Marcos lo entendía muy bien, porque a él le ocurría lo mismo. Pero él sí, él era capaz de refugiarse en su pensamiento. Tenían que darse unas determinadas condiciones, la perforadora tenía que adquirir un ritmo constante y sostenido, una peculiar vibración… entonces sí, el mundo exterior, la fealdad del túnel desaparecían, y ya sólo quedaba su pensamiento moviéndose libremente, como cuando uno está a punto de dormirse y la mente se mueve con levedad, pasando sin esfuerzo, sin control, de un tema a otro. Mientras tanto, una porción de su cerebro, encargada de las funciones «menores», dirigía de forma automática el cabezal de la perforadora, sopesaba la dureza y la inclinación de las vetas del mineral, y orientaba la corona dentada con la inclinación idónea en cada momento para que la perforación tuviera la dirección y la profundidad más adecuadas. Muchas veces había comentado ese hecho a algún amigo, a su mujer, a otros trabajadores. Los más no le creían. Otros le avisaban de los peligros que ese hábito podía entrañar, o dudaban de la productividad que pudiera conseguir en semejantes condiciones. A él le parecía todo lo contrario: su experiencia, la innegable estadística de las cifras, le decía que era precisamente en esos momentos de suave combustión imaginativa —que a veces se prolongaban durante horas seguidas— cuando más eficaz y preciso era en su trabajo.

Mientras la mente de Marcos se perdía en estas reflexiones, él y sus compañeros continuaban avanzando en apretado grupo por las galerías, sumidas en la más completa oscuridad. En realidad ya no avanzaban, sino que ahora, al contrario, retrocedían; se alejaban de la zona de los elevadores que conducían a la superficie, para adentrarse de nuevo en las últimas ramificaciones de la mina, en busca de un estrecho conducto que les permitiera acceder a la otra sección del nivel, a una galería que, después de todo, podría estar tan derrumbada como la que les había cortado el camino hacía unos minutos.

«¿Cuánto tiempo aguantarán estos hombres con una esperanza tan pequeña? —pensaba Marcos—. ¿Cuándo empezarán a desesperarse?

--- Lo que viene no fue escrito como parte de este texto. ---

(** The [penaltyScore] constant of the iteration on [j] from state [s]. *)
Definition ledo_scored (s : LedoState) (j : Jdoc) : Z :=
  ledo_penaltyScore (ledo_valid j) (counter_get (ledo_count (ls_ntry s) j) (pid j)) j.

Definition ledo_step (s : LedoState) (j : Jdoc) : LedoState :=
  let ntry := ledo_count (ls_ntry s) j in
  let penaltyScore := ledo_scored s j in
  let better :=
    match ls_detail s !! pid j with
    | None => true
    | Some d => ld_penaltyScore d <? penaltyScore
    end in
  {| ls_ntry := ntry;
     ls_detail :=
       if better
       then <[pid j := {| ld_j := j; ld_penaltyScore := penaltyScore;
                         ld_ntry := counter_get ntry (pid j) - 1 |}]> (ls_detail s)
       else ls_detail s |}.

Definition ledo_loop (s : LedoState) (journal : list Jdoc) : LedoState :=
  fold_left ledo_step journal s.

Record LedoStats := {
  ledo_score : Z;
  ledo_originalScore : Z;
  ledo_detail : gmap Z LedoDetail;
}.

(** [for (const pid of tdoc.pids) { if (!detail[pid]) continue; ... }] *)
Definition ledo_counted (tdoc : Tdoc) (detail : gmap Z LedoDetail) : list LedoDetail :=
  omap (fun p => detail !! p) (pids tdoc).

Definition ledo_stat (tdoc : Tdoc) (journal : list Jdoc) : LedoStats :=
  let s := ledo_loop ledo_init (inPids tdoc journal) in
  let counted := ledo_counted tdoc (ls_detail s) in
  {| ledo_score := sumBy ld_penaltyScore counted;
     ledo_originalScore := sumBy (fun d => score (ld_j d)) counted;
     ledo_detail := ls_detail s |}.

(** *** Homework *)

(** An effective entry after [effective[j].penaltyScore = ...] and
    [effective[j].time = ...]. *)
Record HomeworkDetail := {
  hd_j : Jdoc;
  hd_penaltyScore : Q;
  hd_time : Z;
}.

(** [for (const j of journal) if (tdoc.pids.includes(j.pid)) effective[j.pid] = j] *)
Definition homework_effective (tdoc : Tdoc) (journal : list Jdoc) : gmap Z Jdoc :=
  fold_left (fun eff j => if includes (pids tdoc) (pid j) then <[pid j := j]> eff else eff)
            journal ∅.

Definition homework_time (tdoc : Tdoc) (jdoc : Jdoc) : Z :=
  (getTimestamp (rid jdoc) - beginAt tdoc) `div` 1000.

(** [tdoc.penaltyRules] as the numbers the function gets out of it: each key
    through [parseFloat], each multiplier as the stored number.  A key of
    the table is given as the number that its string spells, and the strings
    are taken to be those that JavaScript prints for their numbers (['1'],
    ['0.5'], ['1.1']), so that [tdoc.penaltyRules[i]] finds the multiplier of
    the parsed key [i] again. *)
Definition parsedRules (rules : list (Q * Q)) : list (Q * Q) :=
  (fun kv => (double (fst kv), double (snd kv))) <$> rules.

(** [Object.keys(tdoc.penaltyRules).map(parseFloat).sort((a, b) => a - b)]:
    the table is kept as its (hour offset, multiplier) pairs, so sorting
    the keys is sorting the pairs by their first component, and
    [tdoc.penaltyRules[i]] is the second component. *)
Fixpoint insertRule (kv : Q * Q) (l : list (Q * Q)) : list (Q * Q) :=
  match l with
  | [] => [kv]
  | x :: rest => if Qle_bool (fst kv) (fst x) then kv :: l else x :: insertRule kv rest
  end.
Definition sortRules (l : list (Q * Q)) : list (Q * Q) := foldr insertRule [] l.

(** The loop over the sorted keys, with its [break]. *)
Fixpoint homework_coefficient (exceedSeconds : Z) (rules : list (Q * Q))
    (coefficient : Q) : Q :=
  match rules with
  | [] => coefficient
  | (i, c) :: rest =>
      if Qle_bool (fmul i 3600) (inject_Z exceedSeconds)
      then homework_coefficient exceedSeconds rest c
      else coefficient
  end.

(** The inner function [penaltyScore(jdoc)].  Reading [getTime] of a missing
    [penaltySince], or [Object.keys] of a missing [penaltyRules], throws. *)
Definition homework_penaltyScore (tdoc : Tdoc) (jdoc : Jdoc) : Result Q :=
  match penaltySince tdoc with
  | None => Throw TypeError
  | Some since =>
      let exceedSeconds := (getTimestamp (rid jdoc) - since) `div` 1000 in
      if exceedSeconds <? 0 then Ok (inject_Z (score jdoc))
      else
        match penaltyRules tdoc with
        | None => Throw TypeError
        | Some rules =>
            Ok (fmul (inject_Z (score jdoc))
                  (homework_coefficient exceedSeconds (sortRules (parsedRules rules)) (1#1)%Q))
        end
  end.

Record HomeworkStats := {
  hw_score : Z;
  hw_penaltyScore : Q;
  hw_time : Z;
  hw_detail : gmap Z HomeworkDetail;
}.

(** The loop [for (const j in effective)] that fills [detail]. *)
Fixpoint homework_fill (tdoc : Tdoc) (l : list (Z * Jdoc)) : Result (list (Z * HomeworkDetail)) :=
  match l with
  | [] => Ok []
  | (p, j) :: rest =>
      let* ps := homework_penaltyScore tdoc j in
      let* rest' := homework_fill tdoc rest in
      Ok ((p, {| hd_j := j; hd_penaltyScore := ps; hd_time := homework_time tdoc j |}) :: rest')
  end.

Definition homework_stat (tdoc : Tdoc) (journal : list Jdoc) : Result HomeworkStats :=
  let effective := homework_effective tdoc journal in
  let* filled := homework_fill tdoc (entriesAscending effective) in
  let detail := filled.*2 in
  Ok {| hw_score := sumBy (fun d => score (hd_j d)) detail;
        hw_penaltyScore := sumByQ hd_penaltyScore detail;
        hw_time := Math_sum (hd_time <$> detail);
        hw_detail := list_to_map filled |}.
End Stat.

(** ** Ranking *)

(** Modelled from the spec: [ranked] of [../lib/rank], whose source is not in
    the model file.  Spec 4.1: standard competition ranking of an already
    sorted sequence; an element tied (by the predicate) with the one before
    it receives the same rank, any other element receives its 1-based
    position. *)
Fixpoint rankFrom {T} (equ : T -> T -> bool) (last : option (Z * T)) (position : Z)
    (docs : list T) : list (Z * T) :=
  match docs with
  | [] => []
  | doc :: rest =>
      let r := match last with
               | Some (r0, prev) => if equ prev doc then r0 else position
               | None => position
               end in
      (r, doc) :: rankFrom equ (Some (r, doc)) (position + 1) rest
  end.

Definition ranked {T} (cursor : list T) (equ : T -> T -> bool) : list (Z * T) :=
  rankFrom equ None 1 cursor.

(** [a === b] on two possibly undefined numbers *)
Definition strictEq (a b : option Z) : bool := bool_decide (a = b).

(** ** Rule objects and [buildContestRule] *)

(** The function literals of the rule definitions, one constructor per
    literal in the source. *)
Inductive StatFn :=
  acm_stat_fn | oi_stat_fn | strictioi_stat_fn | ledo_stat_fn | homework_stat_fn.
Inductive ScoreboardHeaderFn :=
  acm_scoreboardHeader | oi_scoreboardHeader | homework_scoreboardHeader.
Inductive ScoreboardRowFn :=
  acm_scoreboardRow | oi_scoreboardRow | strictioi_scoreboardRow
  | ledo_scoreboardRow | homework_scoreboardRow.
Inductive ScoreboardFn :=
  acm_scoreboard | oi_scoreboard | homework_scoreboard.
#[global] Instance read_header_list_prefixed fl n : Prefixed (read_header_list fl n).
Proof. induction n; unfold read_header_list, read_prefixed; apply _. Qed.

#[global] Instance read_frame_body_prefixed fl x : Prefixed (read_frame_body fl x).
Proof. unfold read_frame_body, read_prefixed. repeat case_decide; apply _. Qed.

(** A frame that was read is read again when more bytes follow. *)
Lemma read_frame_more fl p f p' q k : read_frame_gen fl p = Ok (Some f, p') →
  stream q = stream p ++ k →
  ∃ q', read_frame_gen fl q = Ok (Some f, q') ∧ stream q' = stream p' ++ k.
Proof.
  unfold read_frame_gen. unfold mbind at 1, Rd_bind at 1. intros H Hq.
  destruct (read_u8 p) as [[[x|] p1]|e] eqn:E; [|done|done].
  pose proof (read_u8_spec p) as S. rewrite E in S. destruct S as [S _].
  assert (Prefixed (f ← read_frame_body fl x; mret (Some f))) as P by apply _.
  destruct (P _ _ _ H) as (d & E1 & R).
  destruct (reads_bind read_u8 (λ o, match o with None => mret None | Some discr =>
      f ← read_frame_body fl discr; mret (Some f) end) [x] d (Some x) (Some f)
      (reads_u8 x) R q (stream p' ++ k)) as (q' & E2 & E3 & _).
  { rewrite Hq, S, E1. simpl. by rewrite <-(assoc_L app). }
  by exists q'.
Qed.

Lemma decode_loop_more fl who head body fuel p r p' q k fuel' :
  decode_response_loop fl who head body fuel p = Some (Ok (r, p')) →
  stream q = stream p ++ k → (fuel ≤ fuel')%nat →
  ∃ q', decode_response_loop fl who head body fuel' q = Some (Ok (r, q')) ∧
        stream q' = stream p' ++ k.
Proof.
  revert head body p q fuel'. induction fuel as [|fuel IH]; [done|].
  intros head body0 p q [|fuel'] H Hq Hf; [lia|]. cbn [decode_response_loop] in *.
  destruct (read_frame_gen fl p) as [[[f|] p1]|e] eqn:E; [|done|done].
  destruct (read_frame_more _ _ _ _ q k E Hq) as (q1 & -> & Hq1).
  destruct f, head as [[st' hs']|]; simplify_eq/=; eauto using le_S_n.
  case_match; [done|]. eauto using le_S_n.
Qed.

(** A response cut short is an error, never a shorter response. *)
Lemma decode_loop_truncated fl who st hs cs ok p k :
  frame_wf (Headers st hs) → zlen hs ≤ 1024 → chunks_wf cs →
  response_bytes st hs cs ok = stream p ++ k → k ≠ [] →
  ∃ e, with_fuel (decode_response_loop fl who None []) p = Some (Err e).
Proof.
  intros Hh Hn Hcs Hp Hk.
  destruct (decode_loop_total fl who None [] (S (length (stream p))) p) as [[[r p']|e] E];
    [lia| |by exists e]. exfalso.
  set (q := Pipe [stream p ++ k] None).
  assert (stream q = stream p ++ k) as Hq by (unfold q, stream; simpl; by rewrite app_nil_r).
  destruct (decode_loop_more _ _ _ _ _ _ _ _ q k (S (length (stream q))) E Hq) as (q' & E1 & Hq').
  { rewrite Hq, length_app. lia. }
  destruct (decode_loop_response fl who st hs cs ok [] q) as (q'' & E2 & Hq'' & _);
    [done..|rewrite Hq, <-Hp; by rewrite app_nil_r|].
  unfold with_fuel in E2. rewrite E1 in E2. simplify_eq/=.
  rewrite Hq'' in Hq'. symmetry in Hq'. apply app_nil in Hq'. naive_solver.
Qed.

Lemma write_response_bytes ok st hs body :
  write_response ok st hs body =
    response_bytes st hs (if bool_decide (body = []) then [] else [body]) ok.
Proof.
  unfold write_response, response_bytes, encode_end, body_bytes.
  case_bool_decide; simpl; [done|].
  unfold encode_body_chunk. simpl. by rewrite <-!(assoc_L app), ?app_nil_r.
Qed.

(** ** The write loops *)

Lemma skip_empty_join (slices : list bytes) : mjoin (skip_empty slices) = mjoin slices.
Proof. induction slices as [|[|x s] slices IH]; done. Qed.

Lemma advance_join n (slices : list bytes) : mjoin (advance n slices) = drop n (mjoin slices).
Proof.
  revert n. induction slices as [|s slices IH]; intros [|n]; try done; cbn [advance].
  destruct (Nat.leb_spec (length s) (S n)).
  - rewrite IH. simpl mjoin. rewrite drop_app, (drop_ge s) by lia. done.
  - simpl mjoin. rewrite drop_app. replace (S n - length s)%nat with 0%nat by lia. done.
Qed.

Lemma take_join_le n (slices : list bytes) :
  ∃ d, mjoin slices = mjoin (take n slices) ++ d.
Proof. exists (mjoin (drop n slices)). by rewrite <-join_app, take_drop. Qed.

(** The bytes left after [accepted] bytes of the first [IOV_MAX] slices. *)
Lemma writev_step accepted (slices : list bytes) : (accepted ≤ length (mjoin (take IOV_MAX slices)))%nat →
  mjoin slices = take accepted (mjoin (take IOV_MAX slices)) ++ mjoin (advance accepted slices).
Proof.
  intros H. rewrite advance_join. destruct (take_join_le IOV_MAX slices) as [d ->].
  rewrite drop_app_le by done. by rewrite (assoc_L app), take_drop.
Qed.

(** What [writev_all_fd] leaves on the pipe, and what its result means. *)
Lemma writev_all_fd_spec rets slices w r : writev_all_fd rets slices = (w, r) →
  ∃ d, mjoin slices = w ++ d ∧ (r = Some (Ok tt) → d = []).
Proof.
  revert slices w r. induction rets as [|a rets IH]; intros slices w r;
    rewrite <-(skip_empty_join slices); cbn [writev_all_fd];
    destruct (skip_empty slices) as [|s ss] eqn:Es.
  - intros [= <- <-]. by exists [].
  - intros [= <- <-]. by eexists.
  - intros [= <- <-]. by exists [].
  - destruct a as [n| |c].
    + destruct (writev_all_fd rets _) as [w' r'] eqn:E. intros [= <- <-].
      apply IH in E as (d & E & Hd). exists d. split; [|done].
      rewrite <-(assoc_L app), <-E. apply writev_step. lia.
    + apply IH.
    + intros [= <- <-]. by eexists.
Qed.

(** Answers without a failure; a write takes at least one byte. *)
Definition no_error (a : wret) : Prop :=
  match a with Wrote n => (0 < n)%nat | Eintr => True | Errno _ => False end.

Definition is_write (a : wret) : bool :=
  match a with Wrote _ => true | _ => false end.

Lemma skip_empty_nonempty slices s ss : skip_empty slices = s :: ss → s ≠ [].
Proof. induction slices as [|[|y t] slices IH]; simpl; naive_solver. Qed.

Lemma writev_all_fd_done rets slices : Forall no_error rets →
  (length (mjoin slices) ≤ length (filter is_write rets))%nat →
  (writev_all_fd rets slices).2 = Some (Ok tt).
Proof.
  intros Hr. revert slices. induction Hr as [|a rets Ha Hr IH]; intros slices Hl;
    rewrite <-(skip_empty_join slices) in Hl; cbn [writev_all_fd];
    destruct (skip_empty slices) as [|s ss] eqn:Es; try done;
    pose proof (skip_empty_nonempty _ _ _ Es) as Hs.
  - destruct s; [done|]. simpl in Hl. lia.
  - destruct a as [n| |c]; [| |done].
    + destruct (writev_all_fd rets _) as [w r] eqn:E.
      change r with (w, r).2. rewrite <-E. apply IH. rewrite advance_join, length_drop.
      rewrite filter_cons_True in Hl by done. cbn [length] in Hl.
      assert (0 < length (mjoin (take IOV_MAX (s :: ss))))%nat.
      { destruct s; [done|]. unfold IOV_MAX. rewrite firstn_cons. simpl. lia. }
      simpl in Ha. lia.
    + apply IH. by rewrite filter_cons_False in Hl by naive_solver.
Qed.

(** The slices add up to the bytes [write_response] would write. *)
Lemma response_slices_join ok st hs body :
  mjoin (response_slices ok st hs body) = write_response ok st hs body.
Proof.
  unfold response_slices, write_response, encode_end, encode_body_chunk,
    encode_body_chunk_header.
  case_bool_decide as E; subst; simpl; [done|]. by rewrite <-!(assoc_L app).
Qed.

(** ** Properties *)

(** A request the master encodes starts with the command byte and the
    length of its payload; the worker decodes the payload back to the same
    request, field by field, exactly when no string of it holds a NUL byte, and
    otherwise refuses it. *)
Theorem persistent_request_roundtrip (req : PersistentRequest) :
  request_fits req →
  ∃ payload, encode_request req = [x01] ++ le_bytes 4 (zlen payload) ++ payload ∧
    DecodedRequest_decode payload = if request_nul_free req then Some req else None.
Proof.
  intros H. exists (request_payload req).
  split; [apply encode_request_payload|by apply decode_request_payload].
Qed.

Definition sample_request (target : bytes) : PersistentRequest :=
  {| method := lit "POST"; uri := target; body := [x00; xff]; client_ip := lit "10.0.0.1";
     port := 8443; is_https := true; headers := [(lit "host", lit "example.org")];
     script_filename := lit "/srv/public/index.php"; query_string := lit "a=1";
     document_root := lit "/srv/public"; content_type := []; cookie := lit "sid=7";
     path_info := []; script_name := lit "/index.php" |}.

Lemma persistent_request_roundtrip_witness :
  (∃ payload, encode_request (sample_request (lit "/a")) =
      [x01] ++ le_bytes 4 (zlen payload) ++ payload ∧
    DecodedRequest_decode payload = Some (sample_request (lit "/a"))) ∧
  (∃ payload, encode_request (sample_request [x2f; x00]) =
      [x01] ++ le_bytes 4 (zlen payload) ++ payload ∧
    DecodedRequest_decode payload = None).
Proof.
  split.
  - apply (persistent_request_roundtrip (sample_request (lit "/a"))).
    split_and!; [repeat constructor|done|repeat constructor|done|done].
  - apply (persistent_request_roundtrip (sample_request [x2f; x00])).
    split_and!; [repeat constructor|done|repeat constructor|done|done].
Defined.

De hecho… ya se habría desesperado más de uno si no tuviéramos un liderazgo claro y positivo como el que afortunadamente tenemos, y además doble, lo cual lo hace todavía más sólido. De todas formas… si nos falla ese agujero, esto se ha acabado. ¿Qué esperanza nos podría quedar entonces?… O tal vez sí, tal vez César y Álex serían capaces de hacernos andar otra vez con cualquier pretexto, cualquier otro clavo ardiendo al que nos pudiéramos agarrar los veinte o treinta hombres que debe de haber aquí, para seguir recorriendo las galerías como hormigas ciegas, en vez de quedarnos en un rincón a esperar la muerte, a descansar, a rezar o a maldecir al destino o a los propios compañeros.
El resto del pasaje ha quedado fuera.